(** A registration on an unused scope, and Gitea. *)
Definition relation (id : Z) (name : string) : Targets.attribute := Obj [("pk", Val (VInt id)); ("name", Val (VStr name))] name.
Definition machine_base (id : Z) (name address : string) (vmid : Z) : list (string * Targets.attribute) :=
  [("pk", Val (VInt id)); ("name", Val (VStr name)); ("status", Val (VStr "active"));
   ("primary_ip4", Obj [("address", Val (VStr address))] address);
   ("custom_field_data", Val (VDict ["proxmox_vm_id" :- VInt vmid]))].
Definition related (field : string) (id : Z) (name : string) : list (string * Targets.attribute) :=
  [(field, relation id name); (field +:+ "_id", Val (VInt id))].
Definition demo_runner : Targets.attribute :=
  Obj (machine_base Runner.TARGET_ID Runner.TARGET_NAME "10.0.30.5/24" Runner.PROXMOX_VMID
       ++ [("vcpus", Val (VFloat "8.0")); ("memory", Val (VInt Runner.MEMORY_MIB)); ("disk", Val (VInt Runner.DISK_MIB))]
       ++ flat_map (fun r => related r.1.1 r.1.2 r.2) Runner.relations) Runner.TARGET_NAME.
Definition demo_gitea : gitea_machine :=
  {| gm_object := Obj (machine_base Upgrade.TARGET_OBJECT_ID Upgrade.TARGET_NAME "10.0.30.96/24" Upgrade.PROXMOX_VMID
                       ++ related "cluster" Upgrade.CLUSTER_ID Upgrade.CLUSTER_NAME
                       ++ related "device" Upgrade.NODE_ID Upgrade.NODE_NAME) Upgrade.TARGET_NAME;
     gm_tags := None; gm_type_id := VInt 4 |}.
Definition demo_clear : fence :=
  {| f_state := STATE_CLEAR; blocking_execution_id := None; reconciliation_execution_id := None; takeover_generation := 4;
     expected_token_sha256 := EmptyString; last_reset_state := EmptyString; last_prior_token_id := VNone;
     last_replacement_token_id := VNone; last_prior_active_sha256 := EmptyString; last_updated := 1000 |}.
Definition demo_registration : norm_input :=
  {| ni_procedure := GITEA_RUNNER_REGISTER; ni_handler_id := GITEA_RUNNER_REGISTER;
     ni_params := VDict ["operation" :- VStr "register"; "scope" :- VStr "proxbox-api"]; ni_app_label := "virtualization";
     ni_model := "virtualmachine"; ni_object_id := VInt Runner.TARGET_ID; ni_object := demo_runner; ni_type_id := VInt 4;
     ni_references := VNone |}.
Lemma registration_reserves_its_scope_witness :
  exists p f' b,
    _normalize_gitea_runner_registration_execution demo_services (Ok demo_gitea) (fun _ => Some (demo_clear, None)) 5000
      demo_registration = Ok p
    /\ _reserve_gitea_runner_scope GITEA_RUNNER_REGISTER 7 (body p) (Some demo_clear) None 6000 demo_now = Ok (f', b)
    /\ blocking_execution_id f' = Some 7.
Proof.
  destruct (_normalize_gitea_runner_registration_execution demo_services (Ok demo_gitea)
    (fun _ => Some (demo_clear, None)) 5000 demo_registration) as [p|] eqn:E; [|exfalso; vm_compute in E; discriminate].
  destruct (registration_reserves_its_scope demo_services (Ok demo_gitea) (fun _ => Some (demo_clear, None)) 5000 6000
    demo_registration p 7 demo_now E ltac:(lia)) as (operation & canonical & f & blocking & _ & Ho & Hf & _ & Hr).
  injection Hf as <- <-. assert (operation = "register") as ->.
  { rewrite <- Ho. vm_compute in E. injection E as <-. vm_compute. reflexivity. }
  exists p, (reserved "register" 7 6000 demo_clear), None. split; [reflexivity|]. split; [exact Hr|reflexivity].
Defined.
End Witnesses.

◇ ◇ ◇ ◇

Each line from the top of the data, up to and including the line that contains "Definition demo_gitea : gitea_machine", should be set down exactly.

* SOLUTION TO THE PROBLEM:
(** A registration on an unused scope, and Gitea. *)
Definition relation (id : Z) (name : string) : Targets.attribute := Obj [("pk", Val (VInt id)); ("name", Val (VStr name))] name.
Definition machine_base (id : Z) (name address : string) (vmid : Z) : list (string * Targets.attribute) :=
  [("pk", Val (VInt id)); ("name", Val (VStr name)); ("status", Val (VStr "active"));
   ("primary_ip4", Obj [("address", Val (VStr address))] address);
   ("custom_field_data", Val (VDict ["proxmox_vm_id" :- VInt vmid]))].
Definition related (field : string) (id : Z) (name : string) : list (string * Targets.attribute) :=
  [(field, relation id name); (field +:+ "_id", Val (VInt id))].
Definition demo_runner : Targets.attribute :=
  Obj (machine_base Runner.TARGET_ID Runner.TARGET_NAME "10.0.30.5/24" Runner.PROXMOX_VMID
       ++ [("vcpus", Val (VFloat "8.0")); ("memory", Val (VInt Runner.MEMORY_MIB)); ("disk", Val (VInt Runner.DISK_MIB))]
       ++ flat_map (fun r => related r.1.1 r.1.2 r.2) Runner.relations) Runner.TARGET_NAME.
Definition demo_gitea : gitea_machine :=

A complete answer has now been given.